Average employee benefit expense in previous year was $1,540 thousand ((Total employee benefit expense in previous year–Total directors’ compensation in previous year) / (Number of employees in previous year – Number of non-employee directors in previous year)).
(b) Average employee salaries in current year was $1,372 thousand (Total employee salaries in current year / (Number of employees in current year–Number of non-employee directors in current year))
Average employee salaries in previous year was $1,319 thousand (Total employee salaries in previous year /(Number of employees in previous year–Number of non-employee directors in previous year)).
(c) Adjustments of average employee salaries was 4.02%((Average employee salaries in current year–Average employee salaries in previous year) / Average employee salaries in previous year).
(d) For the years ended December 31, 2024 and 2023, there was no supervisors’ remuneration for both years.

Statement 14, Page 1


Statement 14, Page 2

FORMOSA CHEMICALS & FIBRE CORPORATION

SUMMARY STATEMENT OF CURRENT PERIOD EMPLOYEE BENEFITS, DEPRECIATION, AND AMORTIZATION EXPENSES BY FUNCTION (Cont.)

FOR THE YEAR ENDED DECEMBER 31, 2024

(Expressed in thousands of New Taiwan dollars, except as otherwise indicated)

Statement 14

(e) The Company’s salary and remuneration policy (including directors, managers and employees)

i. Directors:

(i) The Company’s independent directors are granted a monthly fixed remuneration and an additional travel allowance according to their actual attendance to the Board of Directors.

(ii) According to the Company’s Articles of Incorporation, remaining directors’ remuneration was authorised to be decided by the Board of Directors based on their participation frequency in the Company’s operation and contribution to the Company’s operation and were referred to the common standard in the same industry.

Additionally, travel allowance was received according to their actual attendance to the Board of Directors.

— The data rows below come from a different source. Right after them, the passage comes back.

(** * update-latest-and-redirects.py: canonical links and redirect pages

    A shallow embedding of [docs/src/main/scripts/update-latest-and-redirects.py]
    and the properties of its canonical-link stamping and redirect synthesis.

    Conventions of the embedding:
    - text is a [string] of one-byte characters; the documents the patterns
      are run on are ASCII, [\s] is the ASCII part of Python's whitespace class;
    - a path is the list of its components below a fixed anchor (the root, or
      the working directory), so [PurePath.joinpath] is [++] and
      [PurePath.relative_to] strips a prefix; [os.sep] is ["/"];
    - the file system is a finite map from paths to nodes, and every function
      that touches it runs in a state-and-exception monad over a [world]
      (file system and standard output). *)

From stdpp Require Import gmap strings list.
From Stdlib Require Import ZArith Ascii String Lia.

Local Open Scope string_scope.
Local Open Scope Z_scope.
Local Open Scope nat_scope.
Local Open Scope list_scope.

(** ** Text helpers *)

Module Text.

Definition nl : ascii := "010"%char.
Definition cr : ascii := "013"%char.
Definition dq : ascii := "034"%char.   (* the double quote *)
Definition sq : ascii := "039"%char.   (* the single quote *)

(** [s.startswith(p)], returning what follows the prefix. *)
Fixpoint strip_prefix (p s : string) : option string :=
  match p, s with
  | EmptyString, _ => Some s
  | String a p', String b s' => if Ascii.eqb a b then strip_prefix p' s' else None
  | String _ _, EmptyString => None
  end.

Definition startswith (s p : string) : bool :=
  match strip_prefix p s with Some _ => true | None => false end.

(** [sub in s] on strings. *)
Fixpoint contains (sub s : string) : bool :=
  startswith s sub ||
  match s with
  | EmptyString => false
  | String _ s' => contains sub s'
  end.

Fixpoint rev_string (s acc : string) : string :=
  match s with
  | EmptyString => acc
  | String c s' => rev_string s' (String c acc)
  end.

(** [s.endswith(p)]. *)
Definition endswith (s p : string) : bool :=
  startswith (rev_string s "") (rev_string p "").

Fixpoint take (n : nat) (s : string) : string :=
  match n, s with
  | S n', String c s' => String c (take n' s')
  | _, _ => EmptyString
  end.

Fixpoint drop (n : nat) (s : string) : string :=
  match n, s with
  | S n', String _ s' => drop n' s'
  | _, _ => s
  end.

(** Python's clamping of a slice bound: a negative bound counts from the end. *)
Definition slice_bound (s : string) (i : Z) : nat :=
  let len := Z.of_nat (String.length s) in
  if (i <? 0)%Z then Z.to_nat (Z.max 0 (len + i)) else Z.to_nat (Z.min i len).

(** [s[:i]] and [s[i:]]. *)
Definition slice_to (s : string) (i : Z) : string := take (slice_bound s i) s.
Definition slice_from (s : string) (i : Z) : string := drop (slice_bound s i) s.

(** [sep.join(parts)]. *)
Fixpoint join (sep : string) (parts : list string) : string :=
  match parts with
  | [] => ""
  | [p] => p
  | p :: rest => p +:+ sep +:+ join sep rest
  end.

(** ["".join(parts)], what [writelines] puts in the file. *)
Fixpoint concat_all (parts : list string) : string :=
  match parts with
  | [] => ""
  | p :: rest => p +:+ concat_all rest
  end.

(** Text mode with universal newlines: on reading, ["\r\n"] and a lone
    ["\r"] become ["\n"]. *)
Fixpoint universal_newlines (s : string) : string :=
  match s with
  | EmptyString => EmptyString
  | String c s' =>
      if Ascii.eqb c cr then
        match s' with
        | String d s'' =>
            if Ascii.eqb d nl then universal_newlines s'
            else String nl (universal_newlines s')
        | EmptyString => String nl EmptyString
        end
      else String c (universal_newlines s')
  end.

(** [readlines()]: the text cut after every ["\n"], line ends kept. *)
Fixpoint split_lines_aux (s cur : string) : list string :=
  match s with
  | EmptyString =>
      match cur with
      | EmptyString => []
      | _ => [rev_string cur ""]
      end
  | String c s' =>
      if Ascii.eqb c nl then rev_string (String c cur) "" :: split_lines_aux s' ""
      else split_lines_aux s' (String c cur)
  end.

Definition readlines (s : string) : list string := split_lines_aux s "".

End Text.

(** ** The fragment of Python's [re] the script uses

    A pattern is a sequence of atoms; matching is the backtracking search of
    [re], so the match found is the first one in Python's priority order
    (a greedy star tries the longest run first, a lazy one the shortest).
    None of the script's patterns can match the empty string. *)

Module Re.

Inductive atom : Type :=
| Lit (s : string)               (* literal text *)
| Cls (p : ascii -> bool)        (* one character of a class: [..] *)
| Star (p : ascii -> bool)       (* p*  , greedy *)
| StarLazy (p : ascii -> bool)   (* p*? , lazy *)
| Bol                            (* ^ *)
| Eol.                           (* $ *)

Definition regex : Type := list atom.

(** [.] : any character but a newline. *)
Definition dot (c : ascii) : bool := negb (Ascii.eqb c Text.nl).

(** [\s] on ASCII: tab, newline, vertical tab, form feed, carriage return,
    the separators 28 to 31, and the space. *)
Definition space (c : ascii) : bool :=
  let n := nat_of_ascii c in
  ((9 <=? n) && (n <=? 13)) || ((28 <=? n) && (n <=? 32)).

(** The class of the two quote characters, double and single. *)
Definition quote (c : ascii) : bool :=
  Ascii.eqb c Text.dq || Ascii.eqb c Text.sq.

(** [$] without MULTILINE: at the end, or just before a final newline. *)
Definition at_eol (s : string) : bool :=
  match s with
  | EmptyString => true
  | String c EmptyString => Ascii.eqb c Text.nl
  | _ => false
  end.

(** [m_here r at0 s]: the pattern matched at the head of [s]; [at0] says
    that [s] is the whole subject (position 0).  The result is the number of
    characters the match covers. *)
Fixpoint m_here (r : regex) (at0 : bool) (s : string) {struct r} : option nat :=
  match r with
  | [] => Some 0
  | Lit l :: r' =>
      match Text.strip_prefix l s with
      | Some s' =>
          match m_here r' (at0 && (String.length l =? 0)) s' with
          | Some n => Some (String.length l + n)
          | None => None
          end
      | None => None
      end
  | Cls p :: r' =>
      match s with
      | String c s' =>
          if p c then
            match m_here r' false s' with
            | Some n => Some (S n)
            | None => None
            end
          else None
      | EmptyString => None
      end
  | Star p :: r' =>
      (fix greedy (s : string) (at0 : bool) {struct s} : option nat :=
         match s with
         | String c s' =>
             if p c then
               match greedy s' false with
               | Some n => Some (S n)
               | None => m_here r' at0 s
               end
             else m_here r' at0 s
         | EmptyString => m_here r' at0 s
         end) s at0
  | StarLazy p :: r' =>
      (fix lazy (s : string) (at0 : bool) {struct s} : option nat :=
         match m_here r' at0 s with
         | Some n => Some n
         | None =>
             match s with
             | String c s' =>
                 if p c then
                   match lazy s' false with
                   | Some n => Some (S n)
                   | None => None
                   end
                 else None
             | EmptyString => None
             end
         end) s at0
  | Bol :: r' => if at0 then m_here r' at0 s else None
  | Eol :: r' => if at_eol s then m_here r' at0 s else None
  end.

(** [re.match(r, s)]: truthy when the pattern matches at position 0. *)
Definition re_match (r : regex) (s : string) : bool :=
  match m_here r true s with Some _ => true | None => false end.

(** [re.search(r, s)]: start and length of the leftmost match. *)
Fixpoint search_from (r : regex) (at0 : bool) (pos : nat) (s : string) : option (nat * nat) :=
  match m_here r at0 s with
  | Some n => Some (pos, n)
  | None =>
      match s with
      | String _ s' => search_from r false (S pos) s'
      | EmptyString => None
      end
  end.

Definition re_search (r : regex) (s : string) : option (nat * nat) :=
  search_from r true 0 s.

(** The scan shared by [re.findall] and [re.sub]: the subject cut into
    unmatched text ([inl]) and successive non-overlapping matches ([inr]).
    [skip] counts the characters of the current match still to be passed. *)
Fixpoint scan (r : regex) (at0 : bool) (skip : nat) (s : string) : list (ascii + string) :=
  match s with
  | EmptyString => []
  | String c s' =>
      match skip with
      | S k => scan r false k s'
      | O =>
          match m_here r at0 s with
          | Some (S k) => inr (Text.take (S k) s) :: scan r false k s'
          | _ => inl c :: scan r false 0 s'
          end
      end
  end.

(** [re.findall(r, s)] for a pattern without groups. *)
Definition re_findall (r : regex) (s : string) : list string :=
  omap (fun x => match x with inr m => Some m | inl _ => None end) (scan r true 0 s).

(** [re.sub(r, repl, s)] for a literal replacement. *)
Definition re_sub (r : regex) (repl : string) (s : string) : string :=
  Text.concat_all
    (map (fun x => match x with inr _ => repl | inl c => String c "" end) (scan r true 0 s)).

End Re.

(** ** Paths *)

Module Paths.

(** The components of a [PurePath] below the anchor. *)
Abbreviation path := (list string) (only parsing).

(** [p.relative_to(other)]; [None] stands for the [ValueError] raised when
    [other] is not an ancestor of [p]. *)
Fixpoint relative_to (p other : path) : option path :=
  match other, p with
  | [], _ => Some p
  | o :: other', x :: p' => if String.eqb o x then relative_to p' other' else None
  | _ :: _, [] => None
  end.

(** [str(p)] for a relative path, with [os.sep] already the URL separator. *)
Definition path_str (p : path) : string :=
  match p with
  | [] => "."
  | _ => Text.join "/" p
  end.

(** [p.parent]. *)
Definition parent (p : path) : path := removelast p.

(** Cutting a string at every ["/"], as [PurePath(s)] does for a relative
    string: empty components and ["."] components disappear. *)
Fixpoint split_sep (s cur : string) : list string :=
  match s with
  | EmptyString => [Text.rev_string cur ""]
  | String c s' =>
      if Ascii.eqb c "/"%char then Text.rev_string cur "" :: split_sep s' ""
      else split_sep s' (String c cur)
  end.

Definition is_real_component (c : string) : bool :=
  negb (String.eqb c "") && negb (String.eqb c ".").

Definition parse_path (s : string) : path :=
  filter (fun c => is_real_component c = true) (split_sep s "").

End Paths.

(** ** Canonical-link stamping of one document's lines *)

Module Canonical.

Import Re.

Definition q : string := String Text.dq "".
Definition nl : string := String Text.nl "".

(** The patterns, with DQ written for the double quote character.

    The redirect test, line 171:  meta.*http-equiv=[DQ']refresh[DQ'] *)
Definition META_REFRESH : regex :=
  [Lit "meta"; Star dot; Lit "http-equiv="; Cls quote; Lit "refresh"; Cls quote].

(** A whole-line canonical tag, line 174:
    ^\s*<link rel=[DQ']canonical[DQ'].*?>\n$ *)
Definition CANON_LINE : regex :=
  [Bol; Star space; Lit "<link rel="; Cls quote; Lit "canonical"; Cls quote;
   StarLazy dot; Lit ">"; Lit nl; Eol].

(** Canonical tags inside a line, lines 176 and 178:
    <link rel=[DQ']canonical[DQ'].*?>\s* *)
Definition CANON_INLINE : regex :=
  [Lit "<link rel="; Cls quote; Lit "canonical"; Cls quote; StarLazy dot; Lit ">"; Star space].

(** A head-closing tag on its own line, line 180:  ^\s*</head>\n$ *)
Definition HEAD_LINE : regex := [Bol; Star space; Lit "</head>"; Lit nl; Eol].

(iii) On June 6, 2008, directors’ remuneration was canceled to be distributed from earnings as approved by the shareholders.

ii. Managers:

Managers’ remuneration is determined based on the Company’s Articles of Incorporation and the Company Act Article 29, except for the monthly fixed salary and remuneration, there were also annual bonus, unused compensated absences and management rewards. Additionally, the monthly fixed salary and remuneration are suggested to be adjusted by the remuneration committee based on the salary adjustment standard of all employees every year.

iii. Employees:

Except for the monthly fixed salary and compensation, the Company’s employees receive annual bonus, festival bonus, unused compensated absences and management rewards. The monthly fixed salary and compensation are adjusted with reference to Consumer Price Index, salary standard and salary adjustment in the industry and related economic data.

Explanation:

A. For the employee’s number information in the notes of the table, the Company adopted the average employee number to calculate employee’s number, which is in agreement with employee benefit expense and employees’ salary expenses.

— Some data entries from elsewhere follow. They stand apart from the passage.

(** C3, as amended. On a response with a status in 400..599 whose body
    is a JSON object or is not JSON at all, [_request] returns the
    failure record: [success] false, the status of the response, [error]
    and, unless the object has a truthy [message], [error_description]
    both "HTTP error", and [data] the object (or [{raw: text}]). An
    [HTTPError] that carries no response gives status 400 and
    [{raw: str(e)}]. On any other status outside 200..299 the result has
    [success] false, the status and the data, and no [error] field. *)
Theorem c3_http_error_result
        method endpoint headers params body (w : World) :
  let rq := request_kwargs self method endpoint headers params body in
  (forall r d,
      session_request env rq = Responded r ->
      400 <= status_code r < 600 ->
      (json r = Some (PDict d) \/ (json r = None /\ d = [("raw", PStr (text r))])) ->
      exists line,
        _request env self method endpoint headers params body w =
          (Returned [("success", PBool false);
                     ("status", PInt (status_code r));
                     ("error", PStr "HTTP error");
                     ("error_description", description_of "HTTP error" d);
                     ("data", PDict d)],
           after_log (after_call w rq) line))
  /\
  (forall msg,
      session_request env rq = RaisedHTTPError (mkHTTPError msg None) ->
      _request env self method endpoint headers params body w =
        (Returned [("success", PBool false);
                   ("status", PInt 400);
                   ("error", PStr "HTTP error");
                   ("error_description", PStr "HTTP error");
                   ("data", PDict [("raw", PStr msg)])],
         after_log (after_call w rq) ("Checkbox HTTP error: " ++ msg)))
  /\
  (forall r,
      session_request env rq = Responded r ->
      ~ 200 <= status_code r < 300 ->
      ~ 400 <= status_code r < 600 ->
      exists data,
        _request env self method endpoint headers params body w =
          (Returned [("success", PBool false);
                     ("status", PInt (status_code r));
                     ("data", data)],
           after_call w rq) /\
        (forall v, json r = Some v -> data = v) /\
        (json r = None -> data = PDict [("raw", PStr (text r))])).
Proof.
  intros rq. split; [| split].
  - intros r d Hsend Hst Hbody.
    rewrite _request_run. cbv zeta. fold rq. rewrite Hsend.
    destruct (raise_for_status_some r Hst) as [msg Hraise]. rewrite Hraise.
    exists ("Checkbox HTTP error: " ++ msg).
    rewrite (except_HTTPError_dict msg r d _ Hbody). reflexivity.
  - intros msg Hsend.
    rewrite _request_run. cbv zeta. fold rq. rewrite Hsend. reflexivity.
  - intros r Hsend Hn2 Hn4.
    rewrite _request_run. cbv zeta. fold rq. rewrite Hsend.
    rewrite raise_for_status_none by exact Hn4.
    exists (match json r with
            | Some v => v
            | None => PDict [("raw", PStr (text r))]
            end).
    split; [| split].
    + unfold _parse.
      assert (E : (200 <=? status_code r) && (status_code r <? 300) = false).
      { destruct ((200 <=? status_code r) && (status_code r <? 300)) eqn:E;
          [| reflexivity].
        apply in_2xx_reflect in E. contradiction. }
      rewrite E. reflexivity.
    + intros v Hv. rewrite Hv. reflexivity.
    + intros Hv. rewrite Hv. reflexivity.
Qed.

B. According to IFRS 19, employees can provide service in ways of full-time, part-time, permanent, irregular or contingent, including directors and other managements. Therefore, ‘employees’ in the table included directors, managers, normal employees and contract employees, but, excluded supervisors, temporary workers, contract workers or outsourcing.

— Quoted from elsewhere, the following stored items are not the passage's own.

(** X19. The filtered product list keeps the order of the fetched list and
    only drops entries. Archived products appear only under the 'archived'
    filter, and there only archived ones; 'true' and 'false' show only
    unarchived products with that published flag; a type filter other than
    'all' shows only that type; and with an empty search, 'all' and 'all'
    the list is exactly the unarchived products. *)
Theorem filteredProducts_spec (products : list Product) (q : list N)
  (f : PublishedFilter) (t : list N) :
  let result := filteredProducts toLowerCase products q f t in
  sublist result products
  /\ (forall x, x ∈ result ->
        x ∈ products
        /\ archived x = match f with f_archived => true | _ => false end
        /\ (f = f_true -> published x = true)
        /\ (f = f_false -> published x = false)
        /\ (t <> js "all" -> product_type x = t)
        /\ (q <> [] ->
            includes (toLowerCase (name x)) (toLowerCase q) = true))
  /\ filteredProducts toLowerCase products [] f_all (js "all")
     = List.filter (fun x => negb (archived x)) products.
Proof.
  intros result. subst result. unfold filteredProducts. split; [|split].
  - induction products as [|x r IH]; simpl; [constructor|].
    destruct (keep toLowerCase q f t x); [apply sublist_skip|apply sublist_cons];
      exact IH.
  - intros x Hx. apply list_elem_of_In, filter_In in Hx.
    destruct Hx as [Hin Hk]. split; [apply list_elem_of_In; exact Hin|].
    pose proof (keep_status q f t x Hk) as Hs.
    split; [destruct f; tauto|].
    split; [intros ->; tauto|]. split; [intros ->; tauto|].
    unfold keep in Hk.
    destruct (negb (falsy q) && _)%bool eqn:E1; [discriminate Hk|].
    split.
    + intros Ht.
      destruct (match f with f_all => _ | _ => _ end); [discriminate Hk|].
      destruct (bool_decide (t = js "all")) eqn:E2.
      { apply bool_decide_eq_true_1 in E2. contradiction. }
      destruct (bool_decide (product_type x = t)) eqn:E3.
      { apply bool_decide_eq_true_1 in E3. exact E3. }
      discriminate Hk.
    + intros Hq. destruct q as [|c q']; [contradiction|]. simpl in E1.
      apply negb_false_iff in E1. exact E1.
  - apply filter_ext. intros x. unfold keep. simpl.
    destruct (archived x); reflexivity.
Qed.

Lemma paginated_chunk (l : list Product) (k : nat) :
  paginatedProducts l (Z.of_nat (S k)) = take 25 (drop (25 * k) l).
Proof.
  unfold paginatedProducts, slice, clamp_index, itemsPerPage.
  replace (Z.of_nat (S k) - 1) with (Z.of_nat k) by lia.
  destruct (Z.ltb_spec (Z.of_nat k * 25) 0) as [H|_]; [lia|].
  destruct (Z.ltb_spec (Z.of_nat (S k) * 25) 0) as [H|_]; [lia|].
  destruct (Nat.le_gt_cases (length l) (25 * k)) as [Hge|Hlt].
  - rewrite (drop_ge l (25 * k)) by exact Hge.
    rewrite drop_ge by lia. rewrite !take_nil. reflexivity.
  - replace (Z.to_nat (Z.min (Z.of_nat k * 25) (Z.of_nat (length l))))
      with (25 * k)%nat by lia.
    destruct (Nat.le_gt_cases (length l) (25 * S k)) as [Hshort|Hlong].
    + rewrite !take_ge; [reflexivity| |]; rewrite length_drop; lia.
    + f_equal. lia.
Qed.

C. ‘Directors’ remuneration’ refers to the remuneration, severance pay, directors’ rewards and business execution expenses which were received by all directors, however, the salary from being employed, labour and health insurance, pension and other benefit expenses are excluded.

D. ‘Supervisors’ remuneration’ are remuneration, rewards and business execution expenses which were received by all supervisors.